● **Saved data entries**
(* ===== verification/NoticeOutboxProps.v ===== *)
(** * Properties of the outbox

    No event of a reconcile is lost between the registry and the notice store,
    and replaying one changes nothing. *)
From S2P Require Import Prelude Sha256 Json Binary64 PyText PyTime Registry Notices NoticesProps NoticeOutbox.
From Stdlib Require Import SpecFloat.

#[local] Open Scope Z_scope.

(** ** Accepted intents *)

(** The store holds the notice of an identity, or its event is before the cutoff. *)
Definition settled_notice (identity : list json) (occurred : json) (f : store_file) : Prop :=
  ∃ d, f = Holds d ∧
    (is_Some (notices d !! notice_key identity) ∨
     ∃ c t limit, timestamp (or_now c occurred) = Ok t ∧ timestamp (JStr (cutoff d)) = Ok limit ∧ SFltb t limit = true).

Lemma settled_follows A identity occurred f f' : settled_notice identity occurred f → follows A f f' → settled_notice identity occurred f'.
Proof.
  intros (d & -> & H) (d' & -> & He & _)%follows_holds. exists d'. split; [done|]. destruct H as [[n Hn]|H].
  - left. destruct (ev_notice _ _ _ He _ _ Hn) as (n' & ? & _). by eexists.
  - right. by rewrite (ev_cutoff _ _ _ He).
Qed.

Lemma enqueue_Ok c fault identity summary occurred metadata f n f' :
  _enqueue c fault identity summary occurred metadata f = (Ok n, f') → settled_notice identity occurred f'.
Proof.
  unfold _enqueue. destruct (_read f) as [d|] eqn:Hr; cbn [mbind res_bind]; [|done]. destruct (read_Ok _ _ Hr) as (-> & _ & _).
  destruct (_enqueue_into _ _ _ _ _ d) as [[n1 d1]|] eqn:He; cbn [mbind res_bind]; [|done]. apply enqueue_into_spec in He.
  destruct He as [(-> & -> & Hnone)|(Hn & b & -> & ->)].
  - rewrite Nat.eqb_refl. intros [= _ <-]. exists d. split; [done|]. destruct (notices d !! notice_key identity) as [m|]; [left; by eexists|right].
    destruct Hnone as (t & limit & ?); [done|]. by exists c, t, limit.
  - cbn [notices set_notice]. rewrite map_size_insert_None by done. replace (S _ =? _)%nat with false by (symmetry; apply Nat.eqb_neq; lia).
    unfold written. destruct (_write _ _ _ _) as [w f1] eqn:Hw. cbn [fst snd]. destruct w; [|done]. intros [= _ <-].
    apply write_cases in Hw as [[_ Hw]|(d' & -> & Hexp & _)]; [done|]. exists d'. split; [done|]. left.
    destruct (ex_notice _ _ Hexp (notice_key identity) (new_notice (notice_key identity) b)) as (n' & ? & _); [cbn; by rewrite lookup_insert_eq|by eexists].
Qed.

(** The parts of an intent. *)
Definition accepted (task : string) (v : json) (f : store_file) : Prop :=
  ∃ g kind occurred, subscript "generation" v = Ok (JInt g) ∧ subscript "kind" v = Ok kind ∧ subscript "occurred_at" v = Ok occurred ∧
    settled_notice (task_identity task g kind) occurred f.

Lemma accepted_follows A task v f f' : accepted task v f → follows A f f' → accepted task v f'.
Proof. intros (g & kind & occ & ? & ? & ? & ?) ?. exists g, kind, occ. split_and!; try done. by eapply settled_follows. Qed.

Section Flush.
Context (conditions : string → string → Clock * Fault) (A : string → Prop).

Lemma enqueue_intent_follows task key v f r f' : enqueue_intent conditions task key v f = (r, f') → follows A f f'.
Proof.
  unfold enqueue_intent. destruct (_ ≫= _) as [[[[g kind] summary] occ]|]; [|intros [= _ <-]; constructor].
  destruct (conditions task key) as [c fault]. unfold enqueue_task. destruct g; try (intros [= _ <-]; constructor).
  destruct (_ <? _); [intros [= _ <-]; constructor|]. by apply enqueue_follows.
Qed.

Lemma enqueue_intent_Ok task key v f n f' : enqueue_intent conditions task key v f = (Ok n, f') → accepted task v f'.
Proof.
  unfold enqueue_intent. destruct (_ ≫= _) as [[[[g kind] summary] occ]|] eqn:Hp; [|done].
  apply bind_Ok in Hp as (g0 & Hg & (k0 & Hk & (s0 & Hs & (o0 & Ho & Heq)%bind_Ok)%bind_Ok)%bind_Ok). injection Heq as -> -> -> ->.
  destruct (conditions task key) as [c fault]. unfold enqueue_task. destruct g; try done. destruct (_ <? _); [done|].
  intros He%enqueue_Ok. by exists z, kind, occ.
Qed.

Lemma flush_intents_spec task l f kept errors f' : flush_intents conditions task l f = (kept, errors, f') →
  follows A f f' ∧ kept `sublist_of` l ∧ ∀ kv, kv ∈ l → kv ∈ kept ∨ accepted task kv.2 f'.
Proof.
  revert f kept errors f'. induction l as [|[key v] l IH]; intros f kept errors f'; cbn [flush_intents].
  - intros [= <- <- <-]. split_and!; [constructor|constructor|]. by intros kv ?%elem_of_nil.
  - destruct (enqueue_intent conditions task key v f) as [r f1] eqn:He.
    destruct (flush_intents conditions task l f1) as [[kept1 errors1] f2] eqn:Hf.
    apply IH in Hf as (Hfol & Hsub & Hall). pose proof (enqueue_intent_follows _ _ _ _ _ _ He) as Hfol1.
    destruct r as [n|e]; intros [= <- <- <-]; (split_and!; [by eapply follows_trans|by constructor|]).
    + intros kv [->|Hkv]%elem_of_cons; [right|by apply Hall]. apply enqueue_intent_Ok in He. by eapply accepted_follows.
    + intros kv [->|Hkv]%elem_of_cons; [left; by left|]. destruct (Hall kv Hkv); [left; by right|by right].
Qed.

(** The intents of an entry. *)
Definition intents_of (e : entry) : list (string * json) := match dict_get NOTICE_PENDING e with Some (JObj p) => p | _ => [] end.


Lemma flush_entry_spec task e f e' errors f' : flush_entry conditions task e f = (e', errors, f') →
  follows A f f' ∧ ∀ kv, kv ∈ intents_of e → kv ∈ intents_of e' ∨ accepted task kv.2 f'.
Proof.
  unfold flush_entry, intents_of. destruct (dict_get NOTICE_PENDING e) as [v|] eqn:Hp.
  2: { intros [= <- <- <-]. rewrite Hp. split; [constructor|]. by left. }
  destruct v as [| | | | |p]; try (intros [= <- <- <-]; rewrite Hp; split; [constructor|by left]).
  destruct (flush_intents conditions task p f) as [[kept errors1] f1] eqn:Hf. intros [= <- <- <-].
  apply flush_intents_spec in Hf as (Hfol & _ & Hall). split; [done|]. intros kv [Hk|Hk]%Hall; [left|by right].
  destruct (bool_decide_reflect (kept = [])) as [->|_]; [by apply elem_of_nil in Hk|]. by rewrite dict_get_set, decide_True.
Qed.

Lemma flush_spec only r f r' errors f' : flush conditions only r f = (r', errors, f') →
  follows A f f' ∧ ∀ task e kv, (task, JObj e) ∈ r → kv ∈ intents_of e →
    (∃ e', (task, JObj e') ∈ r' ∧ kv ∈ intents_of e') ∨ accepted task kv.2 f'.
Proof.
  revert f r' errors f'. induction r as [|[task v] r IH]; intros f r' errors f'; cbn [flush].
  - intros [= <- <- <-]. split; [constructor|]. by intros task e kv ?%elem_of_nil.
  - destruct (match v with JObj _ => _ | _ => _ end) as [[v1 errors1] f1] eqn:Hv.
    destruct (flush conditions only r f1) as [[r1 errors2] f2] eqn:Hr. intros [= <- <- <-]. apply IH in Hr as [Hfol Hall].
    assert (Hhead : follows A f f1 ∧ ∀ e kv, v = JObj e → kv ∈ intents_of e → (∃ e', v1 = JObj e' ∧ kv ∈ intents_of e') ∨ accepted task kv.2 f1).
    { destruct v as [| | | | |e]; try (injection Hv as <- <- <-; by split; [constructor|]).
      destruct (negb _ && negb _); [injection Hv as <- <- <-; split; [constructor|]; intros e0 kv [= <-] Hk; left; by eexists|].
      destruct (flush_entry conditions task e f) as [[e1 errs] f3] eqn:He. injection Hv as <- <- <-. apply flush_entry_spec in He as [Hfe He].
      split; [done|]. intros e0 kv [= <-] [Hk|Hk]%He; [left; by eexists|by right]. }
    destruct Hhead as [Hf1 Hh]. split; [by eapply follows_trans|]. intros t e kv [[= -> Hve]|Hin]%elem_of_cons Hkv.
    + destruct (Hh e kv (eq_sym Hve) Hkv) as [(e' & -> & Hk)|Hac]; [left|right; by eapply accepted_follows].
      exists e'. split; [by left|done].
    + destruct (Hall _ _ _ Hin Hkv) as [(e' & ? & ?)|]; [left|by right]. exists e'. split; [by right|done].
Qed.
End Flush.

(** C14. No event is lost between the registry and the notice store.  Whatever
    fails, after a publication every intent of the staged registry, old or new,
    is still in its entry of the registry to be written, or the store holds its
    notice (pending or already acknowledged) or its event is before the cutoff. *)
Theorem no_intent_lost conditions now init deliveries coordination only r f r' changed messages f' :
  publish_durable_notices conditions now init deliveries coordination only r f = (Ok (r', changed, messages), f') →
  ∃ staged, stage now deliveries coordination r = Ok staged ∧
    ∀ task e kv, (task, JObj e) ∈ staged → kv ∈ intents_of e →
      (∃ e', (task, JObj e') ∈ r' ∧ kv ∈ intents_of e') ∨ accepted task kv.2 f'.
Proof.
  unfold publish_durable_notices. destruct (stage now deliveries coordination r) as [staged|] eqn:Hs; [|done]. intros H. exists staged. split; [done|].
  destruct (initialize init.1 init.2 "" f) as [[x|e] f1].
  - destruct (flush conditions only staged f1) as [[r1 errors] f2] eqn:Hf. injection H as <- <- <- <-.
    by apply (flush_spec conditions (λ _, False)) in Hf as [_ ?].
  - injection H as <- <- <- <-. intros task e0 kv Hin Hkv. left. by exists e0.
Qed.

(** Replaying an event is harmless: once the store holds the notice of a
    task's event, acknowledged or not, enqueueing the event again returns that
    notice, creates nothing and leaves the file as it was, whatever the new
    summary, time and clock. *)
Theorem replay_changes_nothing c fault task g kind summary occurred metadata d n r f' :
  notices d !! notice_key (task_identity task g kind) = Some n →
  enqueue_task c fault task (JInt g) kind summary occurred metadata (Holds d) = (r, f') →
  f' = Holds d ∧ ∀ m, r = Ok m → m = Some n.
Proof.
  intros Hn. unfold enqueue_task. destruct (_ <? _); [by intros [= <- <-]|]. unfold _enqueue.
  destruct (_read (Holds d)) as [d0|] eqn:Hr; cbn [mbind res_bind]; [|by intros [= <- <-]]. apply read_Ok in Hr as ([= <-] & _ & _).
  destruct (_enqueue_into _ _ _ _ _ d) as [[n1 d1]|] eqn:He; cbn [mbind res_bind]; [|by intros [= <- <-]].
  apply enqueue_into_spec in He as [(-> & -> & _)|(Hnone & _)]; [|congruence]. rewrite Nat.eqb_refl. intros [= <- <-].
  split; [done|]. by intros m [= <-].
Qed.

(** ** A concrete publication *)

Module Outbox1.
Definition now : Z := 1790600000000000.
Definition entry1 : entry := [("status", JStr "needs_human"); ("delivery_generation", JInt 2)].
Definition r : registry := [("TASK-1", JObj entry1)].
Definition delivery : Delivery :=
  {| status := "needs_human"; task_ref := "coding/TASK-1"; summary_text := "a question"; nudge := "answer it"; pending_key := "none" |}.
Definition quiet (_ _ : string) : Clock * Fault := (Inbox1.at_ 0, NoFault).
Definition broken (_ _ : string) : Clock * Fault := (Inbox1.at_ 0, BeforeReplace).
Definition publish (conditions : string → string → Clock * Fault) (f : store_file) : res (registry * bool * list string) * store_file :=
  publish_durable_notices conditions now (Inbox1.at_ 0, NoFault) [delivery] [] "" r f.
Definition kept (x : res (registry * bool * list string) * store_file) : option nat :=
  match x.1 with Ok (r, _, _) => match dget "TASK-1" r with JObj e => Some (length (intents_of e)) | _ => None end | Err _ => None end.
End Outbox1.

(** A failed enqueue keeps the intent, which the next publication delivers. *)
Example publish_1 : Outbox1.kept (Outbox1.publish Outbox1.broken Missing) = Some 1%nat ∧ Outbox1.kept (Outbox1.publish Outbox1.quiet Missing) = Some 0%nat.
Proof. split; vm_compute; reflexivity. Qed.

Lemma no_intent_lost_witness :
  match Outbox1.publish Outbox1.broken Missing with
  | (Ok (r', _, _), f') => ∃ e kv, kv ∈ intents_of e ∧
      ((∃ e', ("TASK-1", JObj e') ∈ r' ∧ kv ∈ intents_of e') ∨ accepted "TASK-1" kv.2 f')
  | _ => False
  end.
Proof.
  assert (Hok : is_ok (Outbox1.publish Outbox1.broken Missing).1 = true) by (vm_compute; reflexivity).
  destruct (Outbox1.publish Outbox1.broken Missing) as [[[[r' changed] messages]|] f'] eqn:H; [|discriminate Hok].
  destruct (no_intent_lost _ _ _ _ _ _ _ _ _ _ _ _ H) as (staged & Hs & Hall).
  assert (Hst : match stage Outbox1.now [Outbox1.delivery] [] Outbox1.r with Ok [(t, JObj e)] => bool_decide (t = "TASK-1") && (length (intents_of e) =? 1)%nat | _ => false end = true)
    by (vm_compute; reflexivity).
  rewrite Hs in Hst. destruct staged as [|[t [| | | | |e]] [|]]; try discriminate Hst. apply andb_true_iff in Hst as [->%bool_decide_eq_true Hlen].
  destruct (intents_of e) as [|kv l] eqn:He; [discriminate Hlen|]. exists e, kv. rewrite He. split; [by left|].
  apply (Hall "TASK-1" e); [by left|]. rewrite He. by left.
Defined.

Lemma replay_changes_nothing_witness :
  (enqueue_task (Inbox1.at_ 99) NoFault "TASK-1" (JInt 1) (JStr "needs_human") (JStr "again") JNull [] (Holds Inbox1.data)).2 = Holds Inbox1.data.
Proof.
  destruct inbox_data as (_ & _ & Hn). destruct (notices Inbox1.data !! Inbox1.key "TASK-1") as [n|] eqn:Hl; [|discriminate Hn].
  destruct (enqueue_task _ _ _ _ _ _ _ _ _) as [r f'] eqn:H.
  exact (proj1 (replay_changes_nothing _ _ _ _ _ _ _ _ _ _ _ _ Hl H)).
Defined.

---

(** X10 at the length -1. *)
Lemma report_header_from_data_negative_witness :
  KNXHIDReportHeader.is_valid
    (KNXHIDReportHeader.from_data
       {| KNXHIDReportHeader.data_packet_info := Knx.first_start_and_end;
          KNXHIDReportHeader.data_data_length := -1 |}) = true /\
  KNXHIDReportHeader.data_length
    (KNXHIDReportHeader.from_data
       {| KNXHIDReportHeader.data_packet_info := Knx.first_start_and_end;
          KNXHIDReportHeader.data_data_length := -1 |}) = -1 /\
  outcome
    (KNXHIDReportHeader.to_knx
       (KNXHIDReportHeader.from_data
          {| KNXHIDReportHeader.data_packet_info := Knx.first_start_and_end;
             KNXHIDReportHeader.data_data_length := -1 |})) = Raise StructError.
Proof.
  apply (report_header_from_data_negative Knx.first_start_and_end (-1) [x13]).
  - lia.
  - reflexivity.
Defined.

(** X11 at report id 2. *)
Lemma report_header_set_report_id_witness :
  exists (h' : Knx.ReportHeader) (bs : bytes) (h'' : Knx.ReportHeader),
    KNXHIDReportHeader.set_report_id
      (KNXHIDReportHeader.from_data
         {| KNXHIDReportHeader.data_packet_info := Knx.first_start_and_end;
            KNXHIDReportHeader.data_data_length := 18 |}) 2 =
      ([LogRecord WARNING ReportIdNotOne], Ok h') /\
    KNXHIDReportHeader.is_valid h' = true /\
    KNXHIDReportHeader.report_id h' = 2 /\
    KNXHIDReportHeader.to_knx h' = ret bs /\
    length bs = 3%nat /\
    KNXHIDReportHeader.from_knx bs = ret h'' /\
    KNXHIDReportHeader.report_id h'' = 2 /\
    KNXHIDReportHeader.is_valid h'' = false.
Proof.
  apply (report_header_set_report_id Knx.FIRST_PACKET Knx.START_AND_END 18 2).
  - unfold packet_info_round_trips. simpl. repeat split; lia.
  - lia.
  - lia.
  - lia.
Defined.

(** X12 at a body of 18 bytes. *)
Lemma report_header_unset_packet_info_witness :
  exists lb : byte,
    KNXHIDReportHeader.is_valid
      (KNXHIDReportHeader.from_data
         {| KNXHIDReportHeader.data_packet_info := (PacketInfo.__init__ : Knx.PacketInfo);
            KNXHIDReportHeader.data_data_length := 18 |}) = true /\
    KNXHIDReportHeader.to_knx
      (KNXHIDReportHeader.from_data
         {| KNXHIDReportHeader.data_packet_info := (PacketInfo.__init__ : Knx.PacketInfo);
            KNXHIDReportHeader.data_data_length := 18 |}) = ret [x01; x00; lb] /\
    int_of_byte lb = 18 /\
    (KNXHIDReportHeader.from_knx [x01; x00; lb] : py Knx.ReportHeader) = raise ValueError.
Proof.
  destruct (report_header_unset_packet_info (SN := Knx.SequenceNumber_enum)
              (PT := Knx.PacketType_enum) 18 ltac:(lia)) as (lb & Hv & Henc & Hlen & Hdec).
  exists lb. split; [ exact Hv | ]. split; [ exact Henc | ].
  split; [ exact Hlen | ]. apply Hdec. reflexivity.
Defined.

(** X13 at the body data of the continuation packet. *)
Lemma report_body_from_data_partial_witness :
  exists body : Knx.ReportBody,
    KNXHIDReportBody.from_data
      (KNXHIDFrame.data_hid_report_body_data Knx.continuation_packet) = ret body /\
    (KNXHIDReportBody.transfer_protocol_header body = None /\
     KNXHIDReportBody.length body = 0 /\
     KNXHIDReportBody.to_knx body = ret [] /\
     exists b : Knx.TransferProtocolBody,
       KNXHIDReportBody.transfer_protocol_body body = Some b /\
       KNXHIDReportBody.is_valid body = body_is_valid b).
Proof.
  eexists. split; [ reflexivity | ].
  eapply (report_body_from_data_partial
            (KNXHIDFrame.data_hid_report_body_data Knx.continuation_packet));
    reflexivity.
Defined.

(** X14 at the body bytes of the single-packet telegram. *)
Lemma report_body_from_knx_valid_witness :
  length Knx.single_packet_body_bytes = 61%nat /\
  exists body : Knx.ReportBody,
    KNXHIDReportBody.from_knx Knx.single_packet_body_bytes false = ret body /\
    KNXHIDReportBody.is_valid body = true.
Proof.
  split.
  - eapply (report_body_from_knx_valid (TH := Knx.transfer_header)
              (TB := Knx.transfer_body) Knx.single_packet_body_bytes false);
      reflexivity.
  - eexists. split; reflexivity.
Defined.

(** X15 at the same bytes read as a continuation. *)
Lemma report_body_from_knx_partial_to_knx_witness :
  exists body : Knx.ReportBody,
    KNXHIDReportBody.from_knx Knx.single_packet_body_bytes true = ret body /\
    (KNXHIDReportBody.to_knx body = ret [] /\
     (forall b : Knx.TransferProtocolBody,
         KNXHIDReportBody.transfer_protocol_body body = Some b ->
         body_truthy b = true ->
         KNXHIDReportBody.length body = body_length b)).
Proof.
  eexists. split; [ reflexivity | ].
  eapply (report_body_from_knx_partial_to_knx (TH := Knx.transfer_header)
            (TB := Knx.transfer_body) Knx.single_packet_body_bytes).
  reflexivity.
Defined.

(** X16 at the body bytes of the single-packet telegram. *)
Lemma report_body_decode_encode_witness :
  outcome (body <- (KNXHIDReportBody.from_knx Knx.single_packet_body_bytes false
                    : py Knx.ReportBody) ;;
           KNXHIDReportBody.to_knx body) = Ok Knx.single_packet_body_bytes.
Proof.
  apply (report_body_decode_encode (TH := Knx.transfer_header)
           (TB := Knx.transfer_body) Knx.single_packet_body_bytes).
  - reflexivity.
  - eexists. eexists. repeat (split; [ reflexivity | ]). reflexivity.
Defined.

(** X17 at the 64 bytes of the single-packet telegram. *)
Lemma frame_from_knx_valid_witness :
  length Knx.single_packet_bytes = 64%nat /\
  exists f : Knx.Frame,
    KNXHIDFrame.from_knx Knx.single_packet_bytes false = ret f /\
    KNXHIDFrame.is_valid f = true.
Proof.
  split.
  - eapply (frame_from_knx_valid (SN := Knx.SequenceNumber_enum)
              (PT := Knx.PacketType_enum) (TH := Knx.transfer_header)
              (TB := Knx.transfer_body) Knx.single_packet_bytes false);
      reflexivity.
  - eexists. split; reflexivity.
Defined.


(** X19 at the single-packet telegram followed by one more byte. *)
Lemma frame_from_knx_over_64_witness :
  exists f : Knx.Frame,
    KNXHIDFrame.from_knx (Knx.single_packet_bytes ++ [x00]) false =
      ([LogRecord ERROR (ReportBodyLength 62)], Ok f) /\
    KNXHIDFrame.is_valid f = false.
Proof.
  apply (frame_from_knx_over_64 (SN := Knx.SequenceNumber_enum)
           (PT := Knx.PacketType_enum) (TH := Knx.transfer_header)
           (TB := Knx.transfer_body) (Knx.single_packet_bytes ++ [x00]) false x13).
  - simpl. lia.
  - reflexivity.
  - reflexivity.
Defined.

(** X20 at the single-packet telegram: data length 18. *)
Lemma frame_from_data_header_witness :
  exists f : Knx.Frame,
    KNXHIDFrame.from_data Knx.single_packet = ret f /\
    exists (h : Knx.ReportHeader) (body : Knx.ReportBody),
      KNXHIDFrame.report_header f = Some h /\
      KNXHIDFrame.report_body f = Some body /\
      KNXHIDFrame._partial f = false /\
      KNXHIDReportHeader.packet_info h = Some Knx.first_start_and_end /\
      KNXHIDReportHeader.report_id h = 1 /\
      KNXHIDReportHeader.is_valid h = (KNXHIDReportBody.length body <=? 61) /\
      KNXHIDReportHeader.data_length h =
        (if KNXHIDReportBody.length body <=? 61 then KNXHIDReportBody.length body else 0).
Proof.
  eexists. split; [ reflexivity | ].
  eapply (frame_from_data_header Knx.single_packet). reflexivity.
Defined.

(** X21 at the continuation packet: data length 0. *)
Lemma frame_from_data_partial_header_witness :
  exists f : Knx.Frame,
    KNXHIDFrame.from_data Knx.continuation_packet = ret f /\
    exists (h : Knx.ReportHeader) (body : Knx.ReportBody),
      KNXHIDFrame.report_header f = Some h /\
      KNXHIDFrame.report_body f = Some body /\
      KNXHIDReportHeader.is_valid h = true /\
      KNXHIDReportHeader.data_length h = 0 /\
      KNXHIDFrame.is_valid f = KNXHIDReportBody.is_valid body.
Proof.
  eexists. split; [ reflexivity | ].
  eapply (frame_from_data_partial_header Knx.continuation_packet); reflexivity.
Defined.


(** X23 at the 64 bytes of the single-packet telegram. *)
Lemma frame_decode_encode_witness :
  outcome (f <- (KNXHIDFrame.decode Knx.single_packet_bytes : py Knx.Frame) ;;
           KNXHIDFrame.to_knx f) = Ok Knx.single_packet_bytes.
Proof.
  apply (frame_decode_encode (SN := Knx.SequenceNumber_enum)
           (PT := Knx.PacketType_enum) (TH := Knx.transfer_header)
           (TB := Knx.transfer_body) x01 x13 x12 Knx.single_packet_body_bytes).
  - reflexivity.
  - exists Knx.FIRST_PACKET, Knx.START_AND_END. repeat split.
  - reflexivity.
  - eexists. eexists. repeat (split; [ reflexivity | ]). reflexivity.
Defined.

● **Your assignment**
If a line in the entries contains the word "JStr", copy that line out.

● **Result**
     ∃ c t limit, timestamp (or_now c occurred) = Ok t ∧ timestamp (JStr (cutoff d)) = Ok limit ∧ SFltb t limit = true).
Definition entry1 : entry := [("status", JStr "needs_human"); ("delivery_generation", JInt 2)].
  (enqueue_task (Inbox1.at_ 99) NoFault "TASK-1" (JInt 1) (JStr "needs_human") (JStr "again") JNull [] (Holds Inbox1.data)).2 = Holds Inbox1.data.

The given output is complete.